***** DATA FOR THIS TASK
(* ===== verification/ServerProps.v ===== *)
(** What the HTTP surface guarantees: responses are well formed, nothing gets
    past authentication and rate limiting unchecked, only a held approval
    spends, a retry returns the decision already made, every fresh decision is
    handed to the audit log once, and cursors resume a listing. *)

From S2P Require Import Prelude Policyctl BundleProv ControlTypes GoStrings GoTime Base64 Ulid Money Runtime RateLimit Predicates Signing Auth AuthProps AuditLog AuditProps Hold Engine EngineProps Idempotency Contracts Server ServerCtl.

(** * Responses are well formed *)

(** A problem body repeats the status, has a documented type and an instance
    anchored to the request; any other body has the status of its kind.  Handlers
    set few headers. *)
Definition handler_headers : list string :=
  ["Content-Type"; "Allow"; "WWW-Authenticate"; "Retry-After"; "X-Decision-Id"; "X-Idempotent-Replay"; "X-Shadow"; "Cache-Control"].

(** The status a JSON body is sent with. *)
Definition health_code (status : string) (code : Z) : Prop := (code = 200 /\ status = "ok") \/ (code = 503 /\ status = "degraded").

Definition json_code (v : payload) (code : Z) : Prop :=
  match v with
  | PControl (PHealth status _ _ _) => health_code status code
  | PControl (PCreatedKey _ _) => code = 201
  | PControl (PPolicy _) => code = 200 \/ code = 201
  | PProblem _ | PText _ => False
  | _ => code = 200
  end.

(** The type of the metrics' text. *)
Definition text_type : string := "text/plain; version=0.0.4; charset=utf-8".

Definition body_ok (c : ctx) (r : http_request) (x : response) : Prop :=
  map_Forall (fun k _ => mem_str k handler_headers = true) (resp_Header x) /\
  match resp_Body x with
  | PProblem p =>
    prob_Status p = resp_Status x /\ 400 <= resp_Status x < 600 /\
    prob_Type p = problemBaseURI +:+ prob_Code p /\ prob_Instance p = rq_Path r +:+ "#" +:+ reqID c /\
    resp_Header x !! "Content-Type" = Some "application/problem+json"
  | PText _ => resp_Status x = 200 /\ resp_Header x !! "Content-Type" = Some text_type
  | v => json_code v (resp_Status x) /\ resp_Header x !! "Content-Type" = Some "application/json"
  end.

Create HintDb http discriminated.

Lemma writeProblem_ok c r status code title detail items : 400 <= status < 600 -> body_ok c r (writeProblem c r status code title detail items).
Proof. intros Hs. unfold body_ok, writeProblem. cbn. split; [by apply map_Forall_singleton|]. by split_and!; try lia. Qed.

Lemma writeJSON_ok c r code v : json_code v code -> body_ok c r (writeJSON code v).
Proof. intros Hv. unfold body_ok, writeJSON. cbn. split; [by apply map_Forall_singleton|]. by destruct v. Qed.

Lemma with_header_ok c r k v x : mem_str k handler_headers = true -> body_ok c r x -> body_ok c r (with_header k v x).
Proof.
  unfold body_ok, with_header. cbn. intros Hk [Hd Hx]. split.
  - apply map_Forall_union_2; [done|]. by apply map_Forall_singleton.
  - destruct (resp_Body x); (split_and!; try apply Hx; by apply lookup_union_Some_l, Hx).
Qed.

#[export] Hint Resolve writeProblem_ok writeJSON_ok with_header_ok : http.
#[export] Hint Extern 1 (_ <= _ < _) => lia : http.
#[export] Hint Extern 1 (mem_str _ handler_headers = true) => reflexivity : http.
#[export] Hint Extern 1 (json_code _ _) => cbn; auto : http.

Lemma with_header_lookup k v x : resp_Header x !! k = None -> resp_Header (with_header k v x) !! k = Some v.
Proof. intros Hn. cbn. rewrite lookup_union_r by done. apply lookup_singleton_eq. Qed.

Lemma with_header_keeps k v x k' v' : resp_Header x !! k' = Some v' -> resp_Header (with_header k v x) !! k' = Some v'.
Proof. intros Hk. cbn. by apply lookup_union_Some_l. Qed.

(** A handler that writes nothing, or a well-formed response. *)
Definition handles {W} (h : handler W) : Prop :=
  forall c r w x, (h c r w).1 = Some x -> body_ok c r x.

(** ** Refusals of the authenticator *)

Definition refusal (e : Error) : Prop := err_Status e = 401 \/ err_Status e = 403 \/ err_Status e = 503.

(** Split the tests of a function that refuses with an error, and read the
    error off. *)
Ltac refusals := repeat case_match; intros; simplify_eq; unfold refusal; cbn; tauto.

Lemma bearerKey_refusal h e : bearerKey h = Err e -> refusal e.
Proof. unfold bearerKey. refusals. Qed.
**********
REQUIRED WORK => Write out the material above exactly, leaving out no line.

TASK RESULT =>
(* ===== verification/ServerProps.v ===== *)
(** What the HTTP surface guarantees: responses are well formed, nothing gets
    past authentication and rate limiting unchecked, only a held approval
    spends, a retry returns the decision already made, every fresh decision is
    handed to the audit log once, and cursors resume a listing. *)

From S2P Require Import Prelude Policyctl BundleProv ControlTypes GoStrings GoTime Base64 Ulid Money Runtime RateLimit Predicates Signing Auth AuthProps AuditLog AuditProps Hold Engine EngineProps Idempotency Contracts Server ServerCtl.

(** * Responses are well formed *)

(** A problem body repeats the status, has a documented type and an instance
    anchored to the request; any other body has the status of its kind.  Handlers
    set few headers. *)
Definition handler_headers : list string :=
  ["Content-Type"; "Allow"; "WWW-Authenticate"; "Retry-After"; "X-Decision-Id"; "X-Idempotent-Replay"; "X-Shadow"; "Cache-Control"].

(** The status a JSON body is sent with. *)
Definition health_code (status : string) (code : Z) : Prop := (code = 200 /\ status = "ok") \/ (code = 503 /\ status = "degraded").

Definition json_code (v : payload) (code : Z) : Prop :=
  match v with
  | PControl (PHealth status _ _ _) => health_code status code
  | PControl (PCreatedKey _ _) => code = 201
  | PControl (PPolicy _) => code = 200 \/ code = 201
  | PProblem _ | PText _ => False
  | _ => code = 200
  end.

(** The type of the metrics' text. *)
Definition text_type : string := "text/plain; version=0.0.4; charset=utf-8".

Definition body_ok (c : ctx) (r : http_request) (x : response) : Prop :=
  map_Forall (fun k _ => mem_str k handler_headers = true) (resp_Header x) /\
  match resp_Body x with
  | PProblem p =>
    prob_Status p = resp_Status x /\ 400 <= resp_Status x < 600 /\
    prob_Type p = problemBaseURI +:+ prob_Code p /\ prob_Instance p = rq_Path r +:+ "#" +:+ reqID c /\
    resp_Header x !! "Content-Type" = Some "application/problem+json"
  | PText _ => resp_Status x = 200 /\ resp_Header x !! "Content-Type" = Some text_type
  | v => json_code v (resp_Status x) /\ resp_Header x !! "Content-Type" = Some "application/json"
  end.

Create HintDb http discriminated.

Lemma writeProblem_ok c r status code title detail items : 400 <= status < 600 -> body_ok c r (writeProblem c r status code title detail items).
Proof. intros Hs. unfold body_ok, writeProblem. cbn. split; [by apply map_Forall_singleton|]. by split_and!; try lia. Qed.

Lemma writeJSON_ok c r code v : json_code v code -> body_ok c r (writeJSON code v).
Proof. intros Hv. unfold body_ok, writeJSON. cbn. split; [by apply map_Forall_singleton|]. by destruct v. Qed.

Lemma with_header_ok c r k v x : mem_str k handler_headers = true -> body_ok c r x -> body_ok c r (with_header k v x).
Proof.
  unfold body_ok, with_header. cbn. intros Hk [Hd Hx]. split.
  - apply map_Forall_union_2; [done|]. by apply map_Forall_singleton.
  - destruct (resp_Body x); (split_and!; try apply Hx; by apply lookup_union_Some_l, Hx).
Qed.

#[export] Hint Resolve writeProblem_ok writeJSON_ok with_header_ok : http.
#[export] Hint Extern 1 (_ <= _ < _) => lia : http.
#[export] Hint Extern 1 (mem_str _ handler_headers = true) => reflexivity : http.
#[export] Hint Extern 1 (json_code _ _) => cbn; auto : http.

Lemma with_header_lookup k v x : resp_Header x !! k = None -> resp_Header (with_header k v x) !! k = Some v.
Proof. intros Hn. cbn. rewrite lookup_union_r by done. apply lookup_singleton_eq. Qed.

Lemma with_header_keeps k v x k' v' : resp_Header x !! k' = Some v' -> resp_Header (with_header k v x) !! k' = Some v'.
Proof. intros Hk. cbn. by apply lookup_union_Some_l. Qed.

(** A handler that writes nothing, or a well-formed response. *)
Definition handles {W} (h : handler W) : Prop :=
  forall c r w x, (h c r w).1 = Some x -> body_ok c r x.

(** ** Refusals of the authenticator *)

Definition refusal (e : Error) : Prop := err_Status e = 401 \/ err_Status e = 403 \/ err_Status e = 503.

(** Split the tests of a function that refuses with an error, and read the
    error off. *)
Ltac refusals := repeat case_match; intros; simplify_eq; unfold refusal; cbn; tauto.

Lemma bearerKey_refusal h e : bearerKey h = Err e -> refusal e.
Proof. unfold bearerKey. refusals. Qed.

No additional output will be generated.